Kulbir Singh Bhaura (born 15 October 1955) is a British former field hockey player.

He was a member of the gold winning Great Britain squad at the 1988 Summer Olympics in Seoul. Four years earlier, at the 1984 Summer Olympics in Los Angeles, he secured the bronze medal with his team. Bhaura was also a member of the Silver medal-winning team in 1986 World cup in London and 1987 European Cup in Moscow. He played at international level for nine years for England and Great Britain. 
 A proud moment was when he was selected to represent World XI to play against Australia in 1987.
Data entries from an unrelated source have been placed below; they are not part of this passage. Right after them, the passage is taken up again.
(* ===== verification/AnnSpec.v ===== *)
(** * The graph as a map from ids to vectors

    Insertion and removal, seen from outside: the live ids and, where the
    vectors are stored in full, the normalized vector of each. Whole runs of
    operations from an empty graph are total and refine the map. *)
From Stdlib Require Import SpecFloat.
From stdpp Require Import relations.
From S2P Require Import Prelude Floats Quant QuantFacts Paged Heap AnnStore Ann AnnFacts AnnSearch.
From S2P Require Import AnnSearch AnnInsert.
#[local] Set Default Goal Selector "!".
#[local] Set Warnings "-clear-no-such-hyp".

(** The node that stands for an id. *)
Definition live_node (g : AnnIndex) (id : Id) : option nat :=
  nd ← by_id g !! id; if alive g nd then Some nd else None.
Definition live_id (g : AnnIndex) (id : Id) : bool := bool_decide (is_Some (live_node g id)).
(** The vector of an id, as the store gives it back. *)
Definition vector_of (g : AnnIndex) (id : Id) : option (list f32) :=
  nd ← live_node g id; materialize (store g) nd (dim0 g).

Lemma live_node_lt g id nd : nodes_ok g -> live_node g id = Some nd -> nd < length (ids g).
Proof.
  intros Hok. unfold live_node. destruct (by_id g !! id) as [x|] eqn:E; [|done]. cbn [mbind option_bind].
  destruct (alive g x); [|done]. intros [= <-]. by eapply by_id_lt.
Qed.

(** Different ids are different nodes. *)
Lemma by_id_inj g id id' nd : nodes_ok g -> by_id g !! id = Some nd -> by_id g !! id' = Some nd -> id = id'.
Proof. intros Hok. rewrite (ok_by_id g Hok). intros ?%index_ids_lookup ?%index_ids_lookup. congruence. Qed.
Bhaura was born in Jullundur, East Punjab, India into a Sikh family and came to England around the mid 1960s. After winning gold in 1988, he started working within the hockey industry, in marketing and developing equipment. He has visited hockey factories in India and Pakistan, developing hockey and cricket equipment under the brand name Pantheon. He was also involved in developing goalkeeping equipment and owned a ball manufacturing plant, "Chingford Balls". Bhaura owned THE PRO SHOP, specialising in hockey equipment and team-wear, based in Brentford (W London) and Hitchin (Hertfordshire). He was a European Distributor of the Gryphon Hockey brand since 1996. After Selling the Retail, Wholesale and Manufacturing operations in 2019, he now enjoys his retirement. 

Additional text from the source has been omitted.